Вот такие пироги... Живут на свете Гулькины, не едят не пьют, не старятся, не умирают. Надо бы позавидовать, а мне чего-то жалко их стало. Действительно, плачет по ним секретная лаборатория, слезами горькими умывается: где вы, Гулькины мои любезные, как бы мне вас добыть да на кусочки порезать, на элементики разобрать, кислотой потравить, радиацией облучить... понять, как вы устроены... не для себя, для блага всего человечества... ну кроме вас, конечно, любезные мои, вы жертва... жертва на алтарь светлого будущего... От таких перспектив лучезарных не мудрено в самый дальний угол забиться, под землю зарыться.
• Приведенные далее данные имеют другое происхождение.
(** * chess3d: the board registry, the move executor and the turn flow

    A shallow embedding of the game logic of the 3D chess front end.  The
    program keeps its state in module-level variables ([boardState],
    [selectedPiece], [validMoves], [previousMove], [isPlayerTurn],
    [deferredResolve], the scene graph and a few DOM nodes); they are the
    fields of [State] below and every source function becomes a function
    on [State], under the name it has in the source.

    The rules engine ([Chess] of chess.js) and the search process are
    external collaborators: the engine is an interface ([RulesEngine]), the
    search process is the list of messages posted to it. *)

From Stdlib Require Import String Ascii List Bool Arith Lia ZArith QArith.
From Stdlib Require Import DecimalString DecimalNat.
Import ListNotations.
Open Scope list_scope.
Open Scope bool_scope.
Open Scope nat_scope.
Open Scope string_scope.

(** ** JavaScript strings

    Identities and squares are ASCII, so a JavaScript string is a [string]
    and one UTF-16 code unit is one character. *)

(** [s.includes(sub)]: [sub] occurs in [s] as a contiguous substring. *)
Fixpoint includes (sub s : string) : bool :=
  prefix sub s ||
  match s with
  | EmptyString => false
  | String _ rest => includes sub rest
  end.

(** [s.split("")[i]]: the one-character string at index [i], [None] for
    [undefined]. *)
Definition charAt (i : nat) (s : string) : option string :=
  match get i s with
  | Some c => Some (String c EmptyString)
  | None => None
  end.

(** [s.slice(a, b)] for [0 <= a <= b]. *)
Definition slice (a b : nat) (s : string) : string := substring a (b - a) s.

(** [s.substring(1)]. *)
Definition dropFirst (s : string) : string :=
  match s with
  | EmptyString => EmptyString
  | String _ rest => rest
  end.

(** [s.split(sep)] for a one-character separator. *)
Fixpoint splitOn (sep : ascii) (s : string) : list string :=
  match s with
  | EmptyString => [EmptyString]
  | String c rest =>
      if Ascii.eqb c sep then EmptyString :: splitOn sep rest
      else match splitOn sep rest with
           | [] => [String c EmptyString]
           | w :: ws => String c w :: ws
           end
  end.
Переночевала я в комнате Леси. Более аскетичной спальни я не видела сроду. Такие, наверное, только в самом нищем детдоме могут быть. Голые стены, по бетону крашенные неровно белой краской. Техно-, как его, стиль модный нынче в интерьере, когда бетон, стекло и железо. Кроватка деревянная, судя по всему Икея, или очень похоже, шкаф простенький двустворчатый, тумбочка да стул. Все. Больше ничего. Абсолютно ничего. Я спросила, почему так. Перестилая постель, она ответила:
— Я же постоянно вижу что-то, живу как бы в двух мирах, там и здесь. Или в двух временах. Пестрота, мельтешение. Поэтому здесь, в своей норке ничего не хочу. Пустота — это прекрасно. Тихо. В голове тихо. Понимаешь? Вряд ли...
Мой поход в Перепоево Кассандра белобрысая проспала. В самом прямом смысле. Эта бесконечная круговерть будущего в мозгу здорово ее выматывает, и периодически, раз в два-три месяца, Леся срубается. Спит. По нескольку суток. Перезаряжается типа. Вот и тогда она дрыхла без задних ног и каких бы то ни было сновидений. И не знала, что Дед мне насоветовал к автолабазу двигать. Вот и получилась, опять же, черномырдинка: «Хотели, как лучше, а вышло, как всегда».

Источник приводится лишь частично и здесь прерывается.